Exercise aim => Here is a listing. Write it out again without a single difference.

:: Supplied data ::

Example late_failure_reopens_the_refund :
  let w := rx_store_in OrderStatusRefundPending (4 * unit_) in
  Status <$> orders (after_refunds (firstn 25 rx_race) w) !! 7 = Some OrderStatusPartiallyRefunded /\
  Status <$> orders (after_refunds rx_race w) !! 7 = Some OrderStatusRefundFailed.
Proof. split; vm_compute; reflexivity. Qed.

:::

Your solution =>
Example late_failure_reopens_the_refund :
  let w := rx_store_in OrderStatusRefundPending (4 * unit_) in
  Status <$> orders (after_refunds (firstn 25 rx_race) w) !! 7 = Some OrderStatusPartiallyRefunded /\
  Status <$> orders (after_refunds rx_race w) !! 7 = Some OrderStatusRefundFailed.
Proof. split; vm_compute; reflexivity. Qed.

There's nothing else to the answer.